Durante lo studio sono stati suddivisi i topolini impiegati come cavie in quattro gruppi, due a cui è stato somministrato un placebo e due che hanno ricevuto la dopo doxorubicina, un farmaco chemioterapico che ha però l’effetto collaterale di ridurre la funzionalità cardiaca.

Uno dei due gruppi a cui è stato somministrato il farmaco sono stati sottoposti a un regime di esercizio fisico consistente in 45 minuti di camminata al giorno per 5 giorni alla settimana. Tutti i topi che hanno ricevuto la doxorubicina hanno mostrato influenze sulla normale attività cardiaca da parte della terapia, ma a rispetto ai topolini “sedentari”, quelli che avevano svolto attività fisica mostravano al termine delle prime due settimane un miglioramento maggiore. Come ha spiegato il Dr. Joseph Libonati, professore associato della University of Pennsylvania:

La preoccupazione immediata per i pazienti è di certo il tumore e farebbero qualsiasi cosa pur di contrastarlo. Quando però si è riusciti a superare l’ostacolo occorre far fronte all’elevato rischio a lungo termine di malattie cardiovascolari.

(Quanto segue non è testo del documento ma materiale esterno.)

(** Waking streams does not look at the initial window. *)
Lemma wake_oiws v ps : forall l,
  foldl wakeStep (Some (set_oiws l v)) ps = l ← foldl wakeStep (Some l) ps; Some (set_oiws l v).
Proof.
  induction ps as [|p ps IH]; intros l; [done|]. cbn [foldl].
  assert (Hn : forall qs, foldl wakeStep None qs = None) by (induction qs; done).
  unfold wakeStep at 2 4. cbn [mbind option_bind streams set_oiws].
  destruct (streams l !! p) as [s|]; cbn [mbind option_bind]; [|by rewrite !Hn].
  case_bool_decide; [exact (IH (activate l p s))|apply IH].
Qed.

(** Waking keeps the invariant (for the window before the change) and leaves
    none of the streams it looked at waiting. *)
Definition not_waiting (l : loopyWriter) (p : loc) : Prop :=
  forall s, streams l !! p = Some s -> os_state s <> waitingOnStreamQuota.

Lemma wakeStep_ok l p :
  lp_wf l -> (exists id, estdStreams l !! id = Some p) ->
  exists l', wakeStep (Some l) p = Some l' /\ lp_wf l' /\ not_waiting l' p /\
    (forall q, not_waiting l q -> not_waiting l' q) /\
    estdStreams l' = estdStreams l /\ log l' = log l /\ sendQuota l' = sendQuota l /\ hEnc l' = hEnc l /\
    kept nothing l l'.
Proof.
  intros Hwf [id Hid]. destruct (lw_estd _ _ Hwf id p Hid) as (s & Hs & Hsid & Hest). specialize (Hest ltac:(done)). unfold wakeStep.
  cbn [mbind option_bind]. rewrite Hs. cbn [mbind option_bind]. case_bool_decide as Hst.
  - unfold est_ok in Hest. rewrite Hst in Hest. destruct Hest as (Hhd & _ & Hp).
    eexists. split; [done|].
    split; [apply (activate_wf l p s); try done; [by rewrite Hsid|by apply (lw_queued _ _ Hwf p s)]|].
    split; [|split; [|by split_and!; [..|eapply kept_put0]]].
    + intros s'. cbn. rewrite lookup_insert_eq. by intros [= <-].
    + intros q Hq s'. cbn. rewrite lookup_insert_Some. intros [[_ <-]|[_ ?]]; [done|by apply Hq].
  - eexists. split; [done|]. split; [done|]. split; [intros s' Hs'; by simplify_eq|].
    by split_and!; [..|apply kept_streams].
Qed.

Lemma wakeFold_ok ps : forall l,
  lp_wf l -> (forall p, p ∈ ps -> exists id, estdStreams l !! id = Some p) ->
  exists l', foldl wakeStep (Some l) ps = Some l' /\ lp_wf l' /\
    (forall p, p ∈ ps -> not_waiting l' p) /\ (forall q, not_waiting l q -> not_waiting l' q) /\
    estdStreams l' = estdStreams l /\ log l' = log l /\ sendQuota l' = sendQuota l /\ hEnc l' = hEnc l /\
    kept nothing l l'.
Proof.
  induction ps as [|p ps IH]; intros l Hwf Hps.
  { eexists. split; [done|]. split; [done|]. split; [set_solver|]. by split_and!; [..|apply kept_streams]. }
  destruct (wakeStep_ok l p Hwf) as (l1 & E1 & Hwf1 & Hp & Hkeep & Ee & El & Eq & Eh & Ew).
  { apply Hps. by left. }
  cbn [foldl]. rewrite E1.
  destruct (IH l1 Hwf1) as (l2 & E2 & Hwf2 & Hps2 & Hkeep2 & Ee2 & El2 & Eq2 & Eh2 & Ew2).
  { intros q Hq. rewrite Ee. apply Hps. by right. }
  eexists. split; [done|]. split; [done|]. split; [|split; [by auto|]]; cycle 1.
  { rewrite Ee2, El2, Eq2, Eh2. split_and!; [done..|by eapply kept_trans]. }
  intros q [->|Hq]%elem_of_cons; [by apply Hkeep2|by apply Hps2].
Qed.
Lemma flow_inv l c fair :
  lp_reach l c fair ->
  bytes_of (datas (log l)) + sendQuota l <= defaultWindowSize + c /\
  (fair = true -> bytes_of (datas (log l)) + sendQuota l = defaultWindowSize + c).
Proof.
  induction 1 as [|l c fair lab l' Hreach [IHle IHeq] Hstep]; [done|].
  destruct (reach_wf _ _ _ Hreach) as [Hwf Hc]. destruct (lw_quota _ _ Hwf) as [[Hq0 Hq] _].
  assert (Hcr : 0 <= credit lab).
  { destruct Hstep as [? ? i l' Hi|? ? ?|? ?|?]; [by eapply credit_nonneg|done..]. }
  destruct (step_cases l lab l' Hwf Hstep) as [_ [(_ & Hqt & Hsq & _)|(Hcr0 & _ & p & s & df & chunk & rest & Hs)]].
  - rewrite Hqt, Hsq. pose proof (u32_le (sendQuota l + credit lab)). split; [lia|].
    intros [Hf%IHeq Hlt%Z.ltb_lt]%andb_true_iff. rewrite u32_small by lia. lia.
  - rewrite (sn_frame _ _ _ _ _ _ _ Hs), bytes_of_app, (sn_quota _ _ _ _ _ _ _ Hs), Hcr0. cbn [bytes_of foldr snd].
    split; [lia|]. intros [Hf%IHeq _]%andb_true_iff. lia.
Qed.

(** [k] turns without an error, each with quota left for the connection. *)
Inductive lp_turns : nat -> loopyWriter W -> loopyWriter W -> Prop :=
| turns_none l : lp_turns 0 l l
| turns_more k l l1 l' : sendQuota l <> 0 -> lp_step l Turn l1 -> lp_turns k l1 l' -> lp_turns (S k) l l'.

(** A turn moves everyone behind the first stream up by one. *)
Lemma turn_moves l l' p more :
  lp_wf_but None l -> lp_step l Turn l' -> sendQuota l <> 0 -> activeStreams l = p :: more ->
  lp_wf_but None l' /\ moves p more (activeStreams l').
Proof.
  intros Hwf Hstep Hnz Ha. inversion Hstep as [|b l2 Hr Hh E1 E2| |]; subst.
  destruct (processData_ok wr no_init l Hwf Hr) as (l2 & b2 & e & Hh2 & Ht & _).
  rewrite Hh in Hh2. injection Hh2 as <- <- <-. destruct (Ht eq_refl) as (Hw & [[_ Hm]|(p' & s & df & ck & rest & Hs)]).
  - split; [done|]. destruct (Hm _ _ Ha); [done|]. by left.
  - split; [done|]. destruct (sn_first _ _ _ _ _ _ _ Hs) as (more' & Ha' & Hmv). rewrite Ha in Ha'. by simplify_eq.
Qed.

Abbiamo verificato e l’esercizio fisico non influisce in alcun modo sul cuore, nel bene o nel male, ma il risultato è stato sorprendente per quanto riguarda la massa tumorale.

L’esercizio fisico aiuta in questo senso, si potrebbe potenzialmente assumere una ridotta quantità di farmaco riducendo così gli effetti collaterali. Le persone non assumono farmaci e li stanno semplicemente fermi ad aspettare. Qualcosa di semplice come il movimento influisce su come i farmaci vengono metabolizzati. Stiamo solo cominciando a comprenderne la complessità.